→ Exercise: Please reproduce the full set of data below exactly.

(Saved entries)
(** The loss of a tree that is not mounted is not seen. *)
Lemma coherent_outside ms w w' es root : mounts_ok ms -> fs_inv (root :: (m_root <$> ms)) w ->
  keeps_outside child w w' root -> coherent ms w es -> coherent ms w' es.
Proof.
  intros Hms F%inv_forest Hk Hco p n Hin. destruct (Hco p n Hin) as (qs & Hq & -> & Hv). exists qs. split_and!; try done.
  destruct (resolve_view_inv ms w qs n Hms Hq Hv) as (m & rel & Hm & -> & Hsel & Hd).
  apply resolve_view_intro; [done|]. eapply descend_outside; [done..|]. intros u a b -> Heq. rewrite descend_app in Hd.
  assert (m_root m ∈ m_root <$> ms) as Hr by (apply list_elem_of_fmap; eauto).
  destruct (descend child w (m_root m) a) as [x|] eqn:Ea; [|done].
  destruct (unique_path child (root :: (m_root <$> ms)) w (m_root m) root a u x) as [Hrr _]; try done; [set_solver..|].
  pose proof (roots_distinct _ _ _ F) as Hn. apply NoDup_cons in Hn as [Hn _]. by rewrite <- Hrr in Hn.
Qed.

Lemma vfs_inv_mounted v w w' ms es segs fs root fl mal : vfs_inv v w ms es -> Forall clean segs ->
  (render segs ∉ m_path <$> ms) -> fs_known fs -> keeps child w w' -> fs_inv (root :: (m_root <$> ms)) w' ->
  let mount := mkMount (render segs) fs root fl in
  let v1 := with_mounts v (Some (ms ++ [mount])) (if streq (render segs) [SLASH] then Some mount else s_root_mount v) in
  exists es', vfs_inv (vfs_cache_insert (vfs_cache_remove_prefix v1 (render segs)) (render segs) root mal) w' (ms ++ [mount]) es'.
Proof.
  intros HI Hc Hnot Hk Hkeep Hinv mount v1. destruct HI as [G1 G2 G3 G4 G5 G6 G7].
  assert (mseg mount = segs) as Hseg by (by apply mseg_render).
  assert (mounts_ok (ms ++ [mount])) as Hms' by (by apply mounts_ok_snoc).
  assert (cache_is v1 es) as HC by done.
  destruct (remove_prefix_refines v1 es (render segs) HC) as [(Hi & _ & Hm & Hrt & _) HC'].
  set (v2 := vfs_cache_remove_prefix v1 (render segs)) in *.
  assert (vfs_inv v2 w' (ms ++ [mount]) (lru_drop (render segs) es)) as HI2.
  { split; try done.
    - by rewrite Hi.
    - intros m Hr. rewrite Hrt in Hr. cbn in Hr.
      rewrite streq_root in Hr by done. case_bool_decide as Hs.
      + injection Hr as <-. split; [set_solver|]. cbn. by rewrite Hs.
      + destruct (G4 m Hr). split; [set_solver|done].
    - rewrite fmap_app. cbn. eapply inv_perm; [|exact Hinv]. by rewrite Permutation_app_comm.
    - by eapply mount_coherent. }
  apply (insert_inv v2 w' (ms ++ [mount]) _ segs root mal HI2 Hc).
  rewrite <- Hseg at 1. rewrite <- (app_nil_r (mseg mount)). apply resolve_view_intro; [|done].
  rewrite app_nil_r. apply select_char; [done| |set_solver|done|done]. by rewrite Hseg.
Qed.

Lemma vfs_mount_inv v w ms es target fs ps mal : vfs_inv v w ms es -> (0 ∉ target) -> fs_known fs ->
  mal 1%nat = true ->
  exists v' w' o ms' es', VFS_Mount v w (Some target) fs ps mal = Some (v', w', o) /\ vfs_inv v' w' ms' es'.
Proof.
  intros HI H0 Hk Hmal. unfold VFS_Mount. rewrite (inv_init _ _ _ _ HI). cbn [negb].
  destruct (fs_ops fs) as [ops|] eqn:Eops; [|by do 5 eexists].
  destruct (fs_mount ops) as [f|] eqn:Ef; [|by do 5 eexists].
  destruct (normalize_total target H0) as (e & out & Hn & Hok). rewrite Hn. cbn [mbind option_bind].
  destruct (decide (e = VFS_RES_OK)) as [->|He]; [|destruct e; try done; by do 5 eexists].
  destruct (Hok eq_refl) as (segs & Hc & -> & Hlen). rewrite (inv_mounts _ _ _ _ HI). cbn [default from_option].
  destruct (existsb _ _) eqn:Eex; [by do 5 eexists|].
  pose proof (existsb_at_path ms segs (inv_mounts_ok _ _ _ _ HI) Hc Eex) as Hnot.
  destruct (f w ps) as [[w1 r] x] eqn:E.
  destruct (mount_law (m_root <$> ms) w fs ops f ps w1 r x (inv_drivers _ _ _ _ HI) Hk Eops Ef E) as [Hkeep Hinv].
  destruct (decide (r = VFS_RES_OK)) as [->|Hr]; cycle 1.
  { destruct r; try done; do 5 eexists; (split; [done|]); by eapply vfs_inv_world. }
  destruct x as [root|]; [|do 5 eexists; split; [done|]; by eapply vfs_inv_world].
  destruct (mal 0%nat); cbn [negb]; cycle 1.
  { do 5 eexists. split; [done|]. destruct (fs_unmount ops) as [u|] eqn:Eu; cycle 1.
    - eapply vfs_inv_world; [done..|]. by eapply forget_root.
    - destruct (unmount_law (m_root <$> ms) w1 fs ops u root Hinv Hk Eops Eu) as [Hinv' Hout].
      destruct HI as [G1 G2 G3 G4 G5 G6 G7].
      split; try done. eapply coherent_outside; [done..|]. by eapply coherent_keeps. }
  rewrite Hmal. cbn [fmap option_fmap option_map].
  destruct (attach_law (root :: (m_root <$> ms)) w1 (render segs) root Hinv ltac:(set_solver)) as [Hinv2 Hsame].
  edestruct (vfs_inv_mounted v w (vfs_attach_mount_to_tree w1 (render segs) root) ms es segs fs root)
    as [es' HI']; [done..| | |].
  - intros n s c Hch. rewrite Hsame. by apply Hkeep.
  - done.
  - do 5 eexists. split; [done|]. exact HI'.
Qed.
Lemma find_mount_spec path ms i : mounts_ok ms -> (0 ∉ path) ->
  match find_mount path ms i with
  | Some (j, m) => exists a b, ms = a ++ m :: b /\ j = (i + length a)%nat /\ m_path m = path
  | None => path ∉ m_path <$> ms
  end.
Proof.
  intros Hms Hp. assert (forall m, m ∈ ms -> 0 ∉ m_path m) as H0.
  { intros m Hm. destruct (mounts_render ms Hms m Hm) as [-> ?]. by apply clean_render_nul. }
  clear Hms. revert i. induction ms as [|m ms IH]; intros i; cbn [find_mount]; [by apply not_elem_of_nil|].
  unfold at_path. destruct (streq (m_path m) path) eqn:E.
  - apply streq_spec in E; [|apply H0; set_solver|done]. exists [], ms. split_and!; [done|cbn; lia|done].
  - assert (m_path m <> path) as Hne.
    { intros Heq. apply streq_spec in Heq; [congruence|apply H0; set_solver|done]. }
    specialize (IH ltac:(intros; apply H0; set_solver) (S i)). destruct (find_mount path ms (S i)) as [[j m']|].
    + destruct IH as (a & b & -> & -> & ?). exists (m :: a), b. split_and!; [done|cbn; lia|done].
    + rewrite fmap_cons, not_elem_of_cons. done.
Qed.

→ Result of the exercise:
(** The loss of a tree that is not mounted is not seen. *)
Lemma coherent_outside ms w w' es root : mounts_ok ms -> fs_inv (root :: (m_root <$> ms)) w ->
  keeps_outside child w w' root -> coherent ms w es -> coherent ms w' es.
Proof.
  intros Hms F%inv_forest Hk Hco p n Hin. destruct (Hco p n Hin) as (qs & Hq & -> & Hv). exists qs. split_and!; try done.
  destruct (resolve_view_inv ms w qs n Hms Hq Hv) as (m & rel & Hm & -> & Hsel & Hd).
  apply resolve_view_intro; [done|]. eapply descend_outside; [done..|]. intros u a b -> Heq. rewrite descend_app in Hd.
  assert (m_root m ∈ m_root <$> ms) as Hr by (apply list_elem_of_fmap; eauto).
  destruct (descend child w (m_root m) a) as [x|] eqn:Ea; [|done].
  destruct (unique_path child (root :: (m_root <$> ms)) w (m_root m) root a u x) as [Hrr _]; try done; [set_solver..|].
  pose proof (roots_distinct _ _ _ F) as Hn. apply NoDup_cons in Hn as [Hn _]. by rewrite <- Hrr in Hn.
Qed.

Lemma vfs_inv_mounted v w w' ms es segs fs root fl mal : vfs_inv v w ms es -> Forall clean segs ->
  (render segs ∉ m_path <$> ms) -> fs_known fs -> keeps child w w' -> fs_inv (root :: (m_root <$> ms)) w' ->
  let mount := mkMount (render segs) fs root fl in
  let v1 := with_mounts v (Some (ms ++ [mount])) (if streq (render segs) [SLASH] then Some mount else s_root_mount v) in
  exists es', vfs_inv (vfs_cache_insert (vfs_cache_remove_prefix v1 (render segs)) (render segs) root mal) w' (ms ++ [mount]) es'.
Proof.
  intros HI Hc Hnot Hk Hkeep Hinv mount v1. destruct HI as [G1 G2 G3 G4 G5 G6 G7].
  assert (mseg mount = segs) as Hseg by (by apply mseg_render).
  assert (mounts_ok (ms ++ [mount])) as Hms' by (by apply mounts_ok_snoc).
  assert (cache_is v1 es) as HC by done.
  destruct (remove_prefix_refines v1 es (render segs) HC) as [(Hi & _ & Hm & Hrt & _) HC'].
  set (v2 := vfs_cache_remove_prefix v1 (render segs)) in *.
  assert (vfs_inv v2 w' (ms ++ [mount]) (lru_drop (render segs) es)) as HI2.
  { split; try done.
    - by rewrite Hi.
    - intros m Hr. rewrite Hrt in Hr. cbn in Hr.
      rewrite streq_root in Hr by done. case_bool_decide as Hs.
      + injection Hr as <-. split; [set_solver|]. cbn. by rewrite Hs.
      + destruct (G4 m Hr). split; [set_solver|done].
    - rewrite fmap_app. cbn. eapply inv_perm; [|exact Hinv]. by rewrite Permutation_app_comm.
    - by eapply mount_coherent. }
  apply (insert_inv v2 w' (ms ++ [mount]) _ segs root mal HI2 Hc).
  rewrite <- Hseg at 1. rewrite <- (app_nil_r (mseg mount)). apply resolve_view_intro; [|done].
  rewrite app_nil_r. apply select_char; [done| |set_solver|done|done]. by rewrite Hseg.
Qed.

Lemma vfs_mount_inv v w ms es target fs ps mal : vfs_inv v w ms es -> (0 ∉ target) -> fs_known fs ->
  mal 1%nat = true ->
  exists v' w' o ms' es', VFS_Mount v w (Some target) fs ps mal = Some (v', w', o) /\ vfs_inv v' w' ms' es'.
Proof.
  intros HI H0 Hk Hmal. unfold VFS_Mount. rewrite (inv_init _ _ _ _ HI). cbn [negb].
  destruct (fs_ops fs) as [ops|] eqn:Eops; [|by do 5 eexists].
  destruct (fs_mount ops) as [f|] eqn:Ef; [|by do 5 eexists].
  destruct (normalize_total target H0) as (e & out & Hn & Hok). rewrite Hn. cbn [mbind option_bind].
  destruct (decide (e = VFS_RES_OK)) as [->|He]; [|destruct e; try done; by do 5 eexists].
  destruct (Hok eq_refl) as (segs & Hc & -> & Hlen). rewrite (inv_mounts _ _ _ _ HI). cbn [default from_option].
  destruct (existsb _ _) eqn:Eex; [by do 5 eexists|].
  pose proof (existsb_at_path ms segs (inv_mounts_ok _ _ _ _ HI) Hc Eex) as Hnot.
  destruct (f w ps) as [[w1 r] x] eqn:E.
  destruct (mount_law (m_root <$> ms) w fs ops f ps w1 r x (inv_drivers _ _ _ _ HI) Hk Eops Ef E) as [Hkeep Hinv].
  destruct (decide (r = VFS_RES_OK)) as [->|Hr]; cycle 1.
  { destruct r; try done; do 5 eexists; (split; [done|]); by eapply vfs_inv_world. }
  destruct x as [root|]; [|do 5 eexists; split; [done|]; by eapply vfs_inv_world].
  destruct (mal 0%nat); cbn [negb]; cycle 1.
  { do 5 eexists. split; [done|]. destruct (fs_unmount ops) as [u|] eqn:Eu; cycle 1.
    - eapply vfs_inv_world; [done..|]. by eapply forget_root.
    - destruct (unmount_law (m_root <$> ms) w1 fs ops u root Hinv Hk Eops Eu) as [Hinv' Hout].
      destruct HI as [G1 G2 G3 G4 G5 G6 G7].
      split; try done. eapply coherent_outside; [done..|]. by eapply coherent_keeps. }
  rewrite Hmal. cbn [fmap option_fmap option_map].
  destruct (attach_law (root :: (m_root <$> ms)) w1 (render segs) root Hinv ltac:(set_solver)) as [Hinv2 Hsame].
  edestruct (vfs_inv_mounted v w (vfs_attach_mount_to_tree w1 (render segs) root) ms es segs fs root)
    as [es' HI']; [done..| | |].
  - intros n s c Hch. rewrite Hsame. by apply Hkeep.
  - done.
  - do 5 eexists. split; [done|]. exact HI'.
Qed.
Lemma find_mount_spec path ms i : mounts_ok ms -> (0 ∉ path) ->
  match find_mount path ms i with
  | Some (j, m) => exists a b, ms = a ++ m :: b /\ j = (i + length a)%nat /\ m_path m = path
  | None => path ∉ m_path <$> ms
  end.
Proof.
  intros Hms Hp. assert (forall m, m ∈ ms -> 0 ∉ m_path m) as H0.
  { intros m Hm. destruct (mounts_render ms Hms m Hm) as [-> ?]. by apply clean_render_nul. }
  clear Hms. revert i. induction ms as [|m ms IH]; intros i; cbn [find_mount]; [by apply not_elem_of_nil|].
  unfold at_path. destruct (streq (m_path m) path) eqn:E.
  - apply streq_spec in E; [|apply H0; set_solver|done]. exists [], ms. split_and!; [done|cbn; lia|done].
  - assert (m_path m <> path) as Hne.
    { intros Heq. apply streq_spec in Heq; [congruence|apply H0; set_solver|done]. }
    specialize (IH ltac:(intros; apply H0; set_solver) (S i)). destruct (find_mount path ms (S i)) as [[j m']|].
    + destruct IH as (a & b & -> & -> & ?). exists (m :: a), b. split_and!; [done|cbn; lia|done].
    + rewrite fmap_cons, not_elem_of_cons. done.
Qed.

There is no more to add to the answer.